L(Ti,A) withal replaces the PageRank weighting of page Ti by
the number of outbound links on page Ti which was given by
1/C(Ti). L(Ti,A) may consist of several factors, each of them
having to be determined only once and then being merged to one
value before the iterative PageRank calculation begins. So,
the number of database queries during the iterations stays the
same, although, admittedly, a much larger database has to be
queried at each step in comparison to the computation by use
of the original algorithm, since now there is an evaluation of
each link instead of an evaluation of pages (by the number of
their outbound links). |
|
|
Different Evaluation of Links within a
Document
|
|
|
|
Two of the criteria for the evaluation of links
mentioned by Lawrence Page in his PageRank patent
specifications are the visibilty of a link and its position
within a document. Regarding the Random Surfer Model, those
criteria reflect the probability for the random surfer
clicking on a link on a specific web page. In the original
PageRank algorithm, this probability is given by the term
(1/C(Ti)), whereby the probability is equal for each link on
one page.
Assigning different probabilities to each
link on a page can, for instance, be realized as follows:
We take a look at a web
consisting of three pages A, B anc C, where each of these
pages has outbound links to both of the other pages. Links are
weighted by two evaluation criteria X and Y. X represents the
visibility of a link. X equals 1 if a link is not particularly
emphasized, and 2 if the link is, for instance, bold or
italic.

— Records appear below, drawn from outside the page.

#[export] Program Instance sqlite_tokens_spec : AuthTokenStoreSpec SqliteTokens.t := { ts_wf := SqliteTokens.wf }.
Next Obligation. intros d id Hd. by apply get_ok. Qed.
Next Obligation. intros d id r Hd. by apply get_own_id. Qed.
Next Obligation. intros d r d' Hd (c & Hc & ->)%put_Some. by apply put_keeps_wf. Qed.
Next Obligation.
  intros d r d' id Hd (c & Hc & ->)%put_Some Hne. cbn. unfold SqliteTokens.get. by rewrite move_get, decide_False.
Qed.
Next Obligation.
  intros d r Hd Hr. destruct (ar_createdAt r) as [c|] eqn:Hc; [|unfold record_readable in Hr; by rewrite Hc in Hr].
  cbn. unfold SqliteTokens.put. rewrite Hc. eexists. split; [done|]. apply get_Some. eexists.
  split; [by rewrite move_get, decide_True|]. by apply rowToRecord_readable.
Qed.
Next Obligation.
  intros d id s Hd. apply update_wf; [done| |done]. intros w r Hr. rewrite revoke_record, Hr. by eexists.
Qed.
Next Obligation. intros d id id' s Hd Hne. by apply get_update_other. Qed.
Next Obligation. intros d id ms r Hd Hr. apply (get_update _ _ (with_revokedAt (Some (At ms)))); [|done]. intros w. apply revoke_record. Qed.
Next Obligation.
  intros d id s Hd. apply update_wf; [done| |done]. intros w r Hr. rewrite use_record, Hr. by eexists.
Qed.
Next Obligation. intros d id id' s Hd Hne. by apply get_update_other. Qed.
Next Obligation. intros d id ms r Hd Hr. apply (get_update _ _ (with_lastUsedAt (Some (At ms)))); [|done]. intros w. apply use_record. Qed.
Next Obligation. intros d Hd. by apply list_spec. Qed.
Next Obligation. intros d f h Hd [= <-]. by apply getByHash_spec. Qed.
(** One piece of a suspended call; [ok = false]: the awaited operation
    rejects. *)
Definition run (call : nat) (ok : bool) (pc : Pc) (w : World) : World :=
  let v := w_ver w in
  match pc with
  | PPepper raw ip =>
      if negb (ok && pepper_ok) then add_log [EThrow call] (drop_call call w)
      else if v_inFlight v >=? maxConcurrent o then add_log [EThrow call] (drop_call call w)
      else
        let '(v', n) := verify_begin o (w_clock w) raw ip (set_inFlight (v_inFlight v + 1) v) in
        settle_verify call (w_clock w) None v' n [] w
  | PHmac now ip raw env =>
      if ok then
        let c := mkCtx now ip env (hmac raw) in
        let '(v', n) := verify_hashed o c v in settle_verify call now (Some (cx_hash c)) v' n [] w
      else reject_verify call w
  | PFind c =>
      match (if ok then findTokenId (cx_hash c) (w_store w) else Err tt) with
      | Ok tokenId =>
          suspend call (PFound c tokenId)
            (add_log (match tokenId with Some id => [EFound (w_clock w) (cx_hash c) id] | None => [] end) w)
      | Err _ => reject_verify call w
      end
  | PFound c tokenId =>
      let '(v', n, audits) := verify_found o c tokenId v in settle_verify call (cx_now c) (Some (cx_hash c)) v' n audits w
  | PGet c tokenId =>
      match (if ok then ts_get tokenId (w_store w) else Err tt) with
      | Ok r =>
          suspend call (PGot c tokenId r)
            (add_log (match r with Some r => [ERead (w_clock w) (cx_hash c) tokenId r] | None => [] end) w)
      | Err _ => reject_verify call w
      end
  | PGot c tokenId r =>
      let '(v', n, audits) := verify_record o c tokenId r v in
      let w := match n with Finish (VOk _) => ws_uses (w_uses w ++ [(tokenId, cx_now c)]) w | _ => w end in
      settle_verify call (cx_now c) (Some (cx_hash c)) v' n audits w
  | RGet id verifier =>
      match (if ok then ts_get id (w_store w) else Err tt) with
      | Ok r => suspend call (RGot id verifier r) w
      | Err _ => add_log [EThrow call] (drop_call call w)
      end
  | RGot id verifier r => revoke_read call id verifier r w
  | RWrite id ms =>
      if ok then suspend call (RReread id) (add_log [ERevoke (w_clock w) id ms] (ws_store (ts_revoke id (At ms) (w_store w)) w))
      else add_log [EThrow call] (drop_call call w)
  | RReread id =>
      match (if ok then ts_get id (w_store w) else Err tt) with
      | Ok r => suspend call (RDone id r) w
      | Err _ => add_log [EThrow call] (drop_call call w)
      end
  | RDone id r => add_log [ERevokeReturn call (toTokenMetadata <$> r)] (drop_call call w)
  end.

Inductive label :=
  | LVerify (call : nat) (raw : string) (ip : option string)
  | LRevokeToken (call : nat) (id : string) (verifier : bool)
  | LRun (call : nat) (ok : bool)
  | LPut (r : AuthTokenRecord)                    (** another writer of the store *)
  | LStoreRevoke (id : string) (ms : Z)
  | LServeUse (ok : bool)
  | LInvalidate (rawTokenOrHashHex : string)
  | LInvalidateHashed
  | LInvalidateAll
  | LClearTokenLockout (tokenId : string)
  | LClearIpLockout (ip : string)
  | LTick (ms : Z).

(** [None]: the step is not possible in this state. *)
Definition exec (l : label) (w : World) : option World :=
  match l with
  | LVerify call raw ip =>
      match w_calls w !! call with Some _ => None | None => Some (suspend call (PPepper raw ip) w) end
  | LRevokeToken call id verifier =>
      match w_calls w !! call with Some _ => None | None => Some (suspend call (RGet id verifier) w) end
  | LRun call ok => pc ← w_calls w !! call; Some (run call ok pc w)
  | LPut r => d ← ts_put r (w_store w); Some (add_log [EPut (w_clock w) r] (ws_store d w))
  | LStoreRevoke id ms =>
      Some (add_log [ERevoke (w_clock w) id ms] (ws_store (ts_revoke id (At ms) (w_store w)) w))
  | LServeUse ok =>
      match w_uses w with
      | [] => None
      | (id, now) :: rest => Some (ws_uses rest (if ok then ws_store (ts_recordUse id (At now) (w_store w)) w else w))
      end
  | LInvalidate arg => Some (invalidate arg w)
  | LInvalidateHashed =>
      match w_hashing w with
      | [] => None
      | raw :: rest => Some (ws_hashing rest (ws_ver (invalidate_hash (hmac raw) (w_ver w)) w))
      end
  | LInvalidateAll => Some (ws_ver (invalidateAll (w_ver w)) w)
  | LClearTokenLockout id => Some (ws_ver (clearTokenLockout id (w_ver w)) w)
  | LClearIpLockout ip => Some (ws_ver (clearIpLockout ip (w_ver w)) w)
  | LTick ms => if 0 <=? ms then Some (ws_clock (w_clock w + ms) w) else None
  end.

Fixpoint exec_all (ls : list label) (w : World) : option World :=
  match ls with [] => Some w | l :: ls' => w' ← exec l w; exec_all ls' w' end.

Definition start (d : D) (now : Z) : World := mkWorld new_verifier d now ∅ [] [] [].

Definition reach (d : D) (now : Z) (w : World) : Prop := exists ls, exec_all ls (start d now) = Some w.
End System.
Lemma rotateToken_unfold opts now (s s' : Cs (D := D)) existing res :
  ts_wf (cs_store s) -> ts_get (ro_id opts) (cs_store s) = Ok (Some existing) -> - MAX_DATE_MS <= now <= MAX_DATE_MS ->
  rotateToken opts now s = (s', res) ->
  exists s1 next, createToken (rotate_create opts existing) now (rotated_state opts now existing s) = (s1, next)
    /\ cs_store s' = cs_store s1
    /\ match next with
       | Err e => res = Err e
       | Ok next => forall r, ts_get (ro_id opts) (cs_store s1) = Ok r -> res = Ok (toTokenMetadata (default existing r), next)
       end.
Proof.
  intros Hd Hg Hnow. unfold TokenCrud.rotateToken, bind, read. rewrite Hg. cbn beta iota. unfold lift, toISOString.
  rewrite (proj2 (Z.leb_le _ now)), (proj2 (Z.leb_le now _)) by lia. cbn [andb].
  unfold revoke, invalidate_in, audit, ret. cbn [cs_store cs_draws cs_audit cs_invalidated]. unfold inferEnvFromExisting.
  fold (rotated_state opts now existing s). fold (rotate_create opts existing).
  destruct (createToken (rotate_create opts existing) now (rotated_state opts now existing s)) as [s1 [next|e]].
  - intros E. exists s1, (Ok next). destruct (ts_get (ro_id opts) (cs_store s1)) as [r|u] eqn:Er; injection E as <- <-; split_and!; try done.
    intros r' [= <-]. done.
  - intros [= <- <-]. by exists s1, (Err e).
Qed.
Lemma history_ledger r h :
  (size (others r h) < MAX_TRACKED_RUNS)%nat ->
  (ledgerFor containsPii cfg r (run_guard U containsPii cfg h [])).2 = private U containsPii cfg r h.
Proof.
  intros Hs. destruct (history_kept r (others r h) h) as [_ [[Habs Hf]|Hk]]; [apply elem_of_others|done|..].
  - unfold ledgerFor. rewrite (proj2 (jget_None r _) Habs). cbn [snd]. now symmetry.
  - now rewrite (ledgerFor_own _ _ _ _ Hk).
Qed.

(** ** Legs of a run *)

(** The runs whose ledgers are younger than that of [r]. *)
Fixpoint later (r : string) (g : ledgers) : gset string :=
  match g with
  | [] => ∅
  | (k, _) :: g' => if decide (k = r) then list_to_set (jkeys g') else later r g'
  end.

Lemma later_split r L (l1 l2 : ledgers) : r ∉ jkeys l1 -> later r (l1 ++ (r, L) :: l2) = list_to_set (jkeys l2).
Proof.
  induction l1 as [|[k v] l1 IH]; intros Hn; cbn [app later]; [now rewrite decide_True|].
  cbn [jkeys map fst] in Hn. fold (jkeys l1) in Hn. rewrite decide_False by set_solver. apply IH. set_solver.
Qed.

Lemma jget_split r L (g : ledgers) :
  jget r g = Some L -> exists l1 l2, g = l1 ++ (r, L) :: l2 /\ r ∉ jkeys l1.
Proof.
  induction g as [|[k v] g IH]; [done|]. cbn [jget]. case_decide as E.
  - subst k. intros [= ->]. exists [], g. split; [done|]. set_solver.
  - intros Hg. destruct (IH Hg) as (l1 & l2 & -> & Hn). exists ((k, v) :: l1), l2. split; [done|].
    cbn [jkeys map fst]. fold (jkeys l1). set_solver.
Qed.

Lemma seed_kept r g sm :
  jwf g -> kept r (createTaintLedger (ledgerOpts containsPii cfg (Some sm))) (later r g) (seedLedger containsPii cfg r sm g).
Proof.
  intros Hwf. unfold seedLedger. destruct (jget r g) as [L|] eqn:E.
  - destruct (jget_split _ _ _ E) as (l1 & l2 & -> & Hn). apply (kept_set r L).
    split; [done|]. exists l1, l2. split; [done|]. rewrite later_split by done. set_solver.
  - split; [now apply jset_wf|]. exists g, []. split; [|set_solver]. apply jset_fresh. now apply jget_None.
Qed.

(** What a call reports about the run it belongs to. *)
Definition reports_untrusted (r : string) (c : GuardCall) : bool :=
  bool_decide (call_run c = r) &&
  match c with
  | GRecord i => tlb_untrusted (record_label cfg i)
  | GInbound _ _ => true
  | _ => false
  end.

Definition pii_on : option (text -> bool) := lo_piiSensitivity (ledgerOpts containsPii cfg None).

Definition reports_sensitive (r : string) (c : GuardCall) : bool :=
  bool_decide (call_run c = r) &&
  match c with
  | GRecord i => tlb_sensitive (record_label cfg i) || match pii_on with Some p => p (ri_outputText i) | None => false end
  | GInbound _ seed =>
      bool_decide (is_sensitive seed = Some true) || match pii_on with Some p => p (is_text seed) | None => false end
  | _ => false
  end.

Definition is_seed (r : string) (c : GuardCall) : bool :=
  match c with GSeed r' _ => bool_decide (r' = r) | _ => false end.

Lemma own_step_flags r c l :
  call_run c = r -> is_seed r c = false -> tl_pii l = pii_on ->
  tl_pii (step c l) = pii_on /\
  tl_untrustedSeen (step c l) = tl_untrustedSeen l || reports_untrusted r c /\
  tl_sensitiveSeen (step c l) = tl_sensitiveSeen l || reports_sensitive r c.
Proof.
  intros Hr Hs Hp. unfold reports_untrusted, reports_sensitive. rewrite bool_decide_eq_true_2 by done. cbn [andb].
  destruct c as [i|r' t|i|r' t|r' seed|r' sm]; cbn [own_step is_seed call_run] in *; rewrite ?orb_false_r; auto.
  - destruct (ingest_fields U (record_label cfg i) (ri_outputText i) l) as (_ & _ & E1 & _ & E2 & E3 & _).
    unfold recordOutput. rewrite E1, E2, E3, Hp. auto.
  - destruct t as [|x t]; [auto|].
    destruct (apply_op_fields U (LAssistant (x :: t)) l) as (_ & _ & E1 & _ & E2 & E3).
    cbn [apply_op op_untrusted op_sensitive op_label] in *. rewrite orb_false_r in E2, E3. rewrite E1, E2, E3. auto.
  - destruct (ingest_fields U (inbound_label seed) (is_text seed) l) as (_ & _ & E1 & _ & E2 & E3 & _).
    unfold recordInboundMessage. rewrite E1, E2, E3, Hp. auto.
  - rewrite bool_decide_eq_true_2 in Hs by done. done.
Qed.

Lemma run_flags r h l :
  Forall (fun c => is_seed r c = false) h -> tl_pii l = pii_on ->
  let l' := fold_left (fun l c => if decide (call_run c = r) then step c l else l) h l in
  tl_untrustedSeen l' = tl_untrustedSeen l || existsb (reports_untrusted r) h /\
  tl_sensitiveSeen l' = tl_sensitiveSeen l || existsb (reports_sensitive r) h.
Proof.
  intros Hs. revert l. induction Hs as [|c h Hc Hs IH]; intros l Hp l'; unfold l'; cbn [fold_left existsb].
  { now rewrite !orb_false_r. }
  case_decide as E.
  - destruct (own_step_flags r c l E Hc Hp) as (E1 & E2 & E3).
    destruct (IH (step c l) E1) as (-> & ->). rewrite E2, E3, !orb_assoc. auto.
  - destruct (IH l Hp) as (-> & ->). unfold reports_untrusted at 2, reports_sensitive at 2.
    rewrite bool_decide_eq_false_2 by done. auto.
Qed.

(** A leg of a run: the guard it starts on (of this process or another, with
    whatever other runs it holds) and the calls until the next suspend. *)
Record leg := mkLeg { lg_guard : ledgers; lg_calls : list GuardCall }.

Definition leg_ok (r : string) (resumed : bool) (lg : leg) : Prop :=
  jwf (lg_guard lg) /\ Forall (fun c => is_seed r c = false) (lg_calls lg) /\
  (size (later r (lg_guard lg) ∪ others r (lg_calls lg)) < MAX_TRACKED_RUNS)%nat /\
  (resumed = false -> r ∉ jkeys (lg_guard lg) /\
     exists c h, lg_calls lg = c :: h /\ call_run c = r /\ touches c = true).

(** A resumed leg starts by seeding the persisted summary. *)
Definition run_leg (r : string) (summary : option TaintLedgerSnapshot) (lg : leg) : ledgers :=
  run_guard U containsPii cfg
    (match summary with Some s => GSeed r s :: lg_calls lg | None => lg_calls lg end) (lg_guard lg).

Definition summary_flags (summary : option TaintLedgerSnapshot) : bool * bool :=
  match summary with Some s => (sn_untrustedSeen s, sn_sensitiveSeen s) | None => (false, false) end.

Lemma leg_flags r summary lg :
  leg_ok r (bool_decide (is_Some summary)) lg ->
  exists L, jget r (run_leg r summary lg) = Some L /\
    tl_untrustedSeen L = (summary_flags summary).1 || existsb (reports_untrusted r) (lg_calls lg) /\
    tl_sensitiveSeen L = (summary_flags summary).2 || existsb (reports_sensitive r) (lg_calls lg).
Proof.
  intros (Hwf & Hseed & Hsize & Hfirst). unfold run_leg. destruct summary as [sm|]; cbn [summary_flags fst snd].
  - eexists. split; [|exact (run_flags r _ (createTaintLedger (ledgerOpts containsPii cfg (Some sm))) Hseed eq_refl)].
    cbn [run_guard fold_left]. apply (kept_get _ _ (later r (lg_guard lg) ∪ others r (lg_calls lg))).
    apply run_kept; [|intros k Hk Hne; apply elem_of_union_r, elem_of_others; done|done].
    destruct (seed_kept r (lg_guard lg) sm Hwf) as (Hw & l1 & l2 & E & Hl).
    split; [exact Hw|]. exists l1, l2. split; [exact E|]. set_solver.
  - destruct (Hfirst eq_refl) as (Hr & c & h & E & Hc & Ht). rewrite E in *.
    destruct (private_ledger r (lg_guard lg) c h Hwf Hr Hc Ht) as (S & HS & Hk).
    { eapply Nat.le_lt_trans; [|exact Hsize]. apply subseteq_size. set_solver. }
    eexists. split; [exact (kept_get _ _ _ _ Hk)|].
    exact (run_flags r _ (createTaintLedger (ledgerOpts containsPii cfg None)) Hseed eq_refl).
Qed.
(** ** What a tool-argument policy decides

    The loop of [ArgPolicy] against a reference that looks at the set of
    matching rules, the deny-by-name check, and the guarantees of a
    Rule-of-Two profile under any explicit policy. *)

Definition effect_of (d : PermissionDecision) : PermissionEffect :=
  match d with PAllow => EAllow | PRefuse e _ => e end.

(** The effects of the rules that match a call. *)
Definition matching (f : ToolCallFacts) (rules : list ToolArgumentRule) : list PermissionEffect :=
  map (fun r => normalisedEffect (ru_effect r)) (filter (fun r => applies f r = true) rules).

(** The strongest effect among the matching rules, whatever their order. *)
Definition reference_effect (policy : ToolArgumentPolicy) (f : ToolCallFacts) : PermissionEffect :=
  let es := matching f (po_rules policy) in
  if decide (EDeny ∈ es) then EDeny
  else if decide (EDefer ∈ es) then EDefer
  else if decide (EAsk ∈ es) then EAsk
  else if decide (EAllow ∈ es) then EAllow
  else if bool_decide (po_defaultDenySensitive policy = Some true) && bool_decide (fc_sensitive f = Some true)
       then EDeny else EAllow.

(** The strongest of some effects, [allow] when there are none. *)
Definition strongest (es : list PermissionEffect) : PermissionEffect :=
  if decide (EDeny ∈ es) then EDeny
  else if decide (EDefer ∈ es) then EDefer
  else if decide (EAsk ∈ es) then EAsk
  else EAllow.

Lemma matching_cons f r rules :
  matching f (r :: rules) =
  if applies f r then normalisedEffect (ru_effect r) :: matching f rules else matching f rules.
Proof.
  unfold matching. rewrite filter_cons. destruct (applies f r) eqn:E.
  - now rewrite decide_True by done.
  - now rewrite decide_False by done.
Qed.

(** What the loop has found: a deny, or the maximum of what it started with and
    what matches. *)
Lemma scan_spec f rules acc :
  match scan f rules acc with
  | inl d => effect_of d = EDeny /\ EDeny ∈ matching f rules
  | inr res =>
      EDeny ∉ matching f rules /\
      match res with
      | None => acc = None /\ matching f rules = []
      | Some (e, _) =>
          (e ∈ matching f rules \/ exists why, acc = Some (e, why)) /\
          (forall e', e' ∈ matching f rules -> EFFECT_PRIORITY e' <= EFFECT_PRIORITY e) /\
          (forall e' why, acc = Some (e', why) -> EFFECT_PRIORITY e' <= EFFECT_PRIORITY e)
      end
  end.
Proof.
  revert acc. induction rules as [|r rules IH]; intros acc; cbn [scan].
  { split; [set_solver|]. destruct acc as [[e why]|]; [|done].
    split; [eauto|]. split; [set_solver|]. intros e' why' [= -> ->]. lia. }
  rewrite matching_cons. destruct (applies f r); [|apply IH].
  set (eff := normalisedEffect (ru_effect r)). destruct (decide (eff = EDeny)) as [E|Hne].
  { cbn. split; [done|]. rewrite E. left. }
  set (acc' := if match acc with None => true | Some (e, _) => bool_decide (EFFECT_PRIORITY e < EFFECT_PRIORITY eff) end
               then Some (eff, ru_reason r) else acc).
  assert (Hacc : exists e why, acc' = Some (e, why) /\ (e = eff \/ exists w, acc = Some (e, w)) /\
     EFFECT_PRIORITY eff <= EFFECT_PRIORITY e /\
     forall e' w, acc = Some (e', w) -> EFFECT_PRIORITY e' <= EFFECT_PRIORITY e).
  { unfold acc'. destruct acc as [[e0 w0]|]; [case_bool_decide as Hlt|]; do 2 eexists; (split; [reflexivity|]).
    - split; [auto|]. split; [lia|]. intros e' w [= -> ->]. lia.
    - split; [eauto|]. split; [lia|]. intros e' w [= -> ->]. lia.
    - split; [auto|]. split; [lia|]. done. }
  destruct Hacc as (e0 & w0 & E0 & Hfrom & Hge & Hacc). specialize (IH acc').
  rewrite E0 in *. destruct (scan f rules _) as [d|res].
  { destruct IH as [H1 H2]. split; [done|]. now right. }
  destruct IH as [Hnd IH]. split; [set_solver|]. destruct res as [[e why]|]; [|naive_solver].
  destruct IH as (Hin & Hmax & Hold). specialize (Hold e0 w0 eq_refl). split; [|split].
  - destruct Hin as [Hin|[w [= -> ->]]]; [left; now right|].
    destruct Hfrom as [->|Hf]; [left; left|now right].
  - intros e' [->|He']%elem_of_cons; [lia|auto].
  - intros e' w He'. specialize (Hacc e' w He'). lia.
Qed.

Lemma priority_inj e e' : EFFECT_PRIORITY e = EFFECT_PRIORITY e' -> e = e'.
Proof. destruct e, e'; cbn; congruence. Qed.

Lemma evaluate_reference policy f : effect_of (evaluatePermissionDecision policy f) = reference_effect policy f.
Proof.
  unfold evaluatePermissionDecision, reference_effect. cbv zeta.
  pose proof (scan_spec f (po_rules policy) None) as Hs.
  destruct (scan f (po_rules policy) None) as [d|[[e why]|]].
  - destruct Hs as [-> Hin]. now rewrite decide_True.
  - destruct Hs as (Hnd & [Hin|[? ?]] & Hmax & _); [|done]. rewrite decide_False by done.
    assert (Hno : forall e', EFFECT_PRIORITY e < EFFECT_PRIORITY e' -> e' ∉ matching f (po_rules policy)).
    { intros e' Hlt Hin'. specialize (Hmax e' Hin'). lia. }
    destruct e; cbn [effect_of]; [|done| |].
    + rewrite (decide_False (P := EDefer ∈ _)) by (apply Hno; cbn; lia).
      rewrite (decide_False (P := EAsk ∈ _)) by (apply Hno; cbn; lia). now rewrite decide_True.
    + rewrite (decide_False (P := EDefer ∈ _)) by (apply Hno; cbn; lia). now rewrite decide_True.
    + now rewrite decide_True.
  - destruct Hs as (_ & _ & ->). rewrite !decide_False by set_solver. now case_match.
Qed.

Lemma elem_of_matching f rules e :
  e ∈ matching f rules <-> exists r, r ∈ rules /\ applies f r = true /\ normalisedEffect (ru_effect r) = e.
Proof.
  unfold matching. rewrite list_elem_of_fmap. setoid_rewrite list_elem_of_filter. naive_solver.
Qed.

Lemma verdict_allows policy f :
  evaluateToolArgumentPolicy policy f = TAllow <-> effect_of (evaluatePermissionDecision policy f) = EAllow.
Proof.
  unfold evaluateToolArgumentPolicy. destruct (evaluatePermissionDecision policy f) as [|e why] eqn:E; [done|].
  split; [done|]. cbn. intros ->. exfalso. revert E. unfold evaluatePermissionDecision.
  pose proof (scan_spec f (po_rules policy) None) as Hs.
  destruct (scan f (po_rules policy) None) as [d|[[[] o]|]]; try case_match; try discriminate.
  intros ->. destruct Hs as [? _]. discriminate.
Qed.
Lemma proc_step_ok p aborted a x x' p' :
  inv x -> proc_ok (x_log x) p -> step U containsPii opts p aborted a x = Some (x', p') ->
  inv x' /\ x_log x `prefix_of` x_log x' /\ proc_ok (x_log x') p'.
Proof.
  intros Hi [Hpre Hph]. unfold step. cbv zeta.
  destruct (pr_phase p) as [m|vi ea|vi ea|vi ea|vi ea|vi ea|vi ea|vi ea|vi ea|d|env ef|ms c|c|cause];
    destruct a as [|r|r|[b|cause']|[dc|cause']|[u|cause']|d'|linked mismatch|[t|cause']]; try discriminate;
    repeat (case_match; try discriminate); intros Hst%(inj Some); cbn [phase_ok] in Hph;
    try (eapply reject_ok; [exact Hi|exact Hpre|exact Hst]);
    try (eapply settle_ok; [exact Hpre| |exact Hst];
         first [now apply repair_ok | now apply permission_ok | now apply approval_phase_ok | now apply resume_approval_ok
               | now apply gates_ok | now apply tool_start_ok | now apply launch_ok | now apply dispatch_ok | now apply assemble_ok
               | now apply seg_next]).
  - revert Hst. intros [= <- <-]. split; [done|]. split; [done|]. now split.
  - eapply (settle_ok (mkProc (pr_cx p) (pr_tool p) (pr_attempts p + 1) (PBackoff ms c)));
      [exact Hpre|now apply validate_ok|exact Hst].
Qed.

Lemma preflight_spec cx x x' r :
  inv x -> preflight opts cx x = (x', r) ->
  inv x' /\ x_log x `prefix_of` x_log x' /\ match r with inl _ => True | inr tool => preflight_ok cx tool end.
Proof.
  intros Hi. unfold preflight, failWith, preflight_ok, name_denied. cbv zeta.
  destruct (xo_registry opts (tc_toolName (cx_call cx))) as [tool|] eqn:Er.
  2: { intros [= <- <-]. split; [now apply inv_emit|]. split; [apply emit_log|done]. }
  destruct (xo_argumentPolicy opts ≫= gd_deniesName) as [f|] eqn:Ef;
    [destruct (f (tc_toolName (cx_call cx))) eqn:Ed|];
    [|intros [= <- <-]; split; [now apply inv_emit|]; split; [apply emit_log|done]|];
    (destruct (cx_readOnly cx) eqn:Ero, (sink_class (rt_sideEffectClass tool)) eqn:Es; cbn [andb]; intros [= <- <-];
     [split; [now apply inv_emit|]; split; [apply emit_log|done]|..];
     (split; [done|]; split; [done|]; split; [done|]; split; [done|]; done)).
Qed.

Lemma executeOne_ok cx aborted x x' r :
  inv x -> executeOne opts cx aborted x = (x', r) ->
  inv x' /\ x_log x `prefix_of` x_log x' /\ match r with inl _ => True | inr p => proc_ok (x_log x') p end.
Proof.
  intros Hi. unfold executeOne. destruct (preflight opts cx x) as [x1 [c|tool]] eqn:Ep;
    destruct (preflight_spec cx x x1 _ Hi Ep) as (Hi1 & Hp1 & Hpre); [intros [= <- <-]; auto|].
  destruct (settle opts _ aborted _) as [x2 p] eqn:Es. intros [= <- <-].
  destruct (settle_ok (mkProc cx tool 1 (PRejected "")) aborted x1 _ x2 p Hpre (validate_ok cx tool x1 Hi1) Es)
    as (Hi2 & Hp2 & Hok).
  split; [done|]. split; [etrans; [exact Hp1|exact Hp2]|done].
Qed.

Record world_ok (w : XWorld) : Prop := {
  wo_inv : inv (w_state w);
  wo_procs : Forall (proc_ok (x_log (w_state w))) (w_procs w);
}.

Lemma procs_mono log log' ps : log `prefix_of` log' -> Forall (proc_ok log) ps -> Forall (proc_ok log') ps.
Proof.
  intros Hp Hps. eapply Forall_impl; [exact Hps|]. intros p [Hpre Hph]. split; [done|]. eapply phase_ok_mono; [exact Hp|exact Hph].
Qed.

Y represents the position of a link within a document.
Y equals 1 if the link is on the lower half of the page, and 3
if the link is on the upper half of the page. If we assume a
multiplicative correlation between X and Y, the links in our
example are evaluated as follows:
X(A,B) × Y(A,B) = 1
× 3 = 3
X(A,C) × Y(A,C) = 1 × 1 = 1
X(B,A) × Y(B,A) = 2
× 3 = 6
X(B,C) × Y(B,C) = 2 × 1 = 2
X(C,A) × Y(C,A) = 2
× 3 = 6
X(C,B) × Y(C,B) = 2 × 1 = 2
For the purpose
of determinig the single factors L, the evaluated links must
not simply be weighted by the number of outbound links on one
page, but in fact by the total of evaluated links on the page.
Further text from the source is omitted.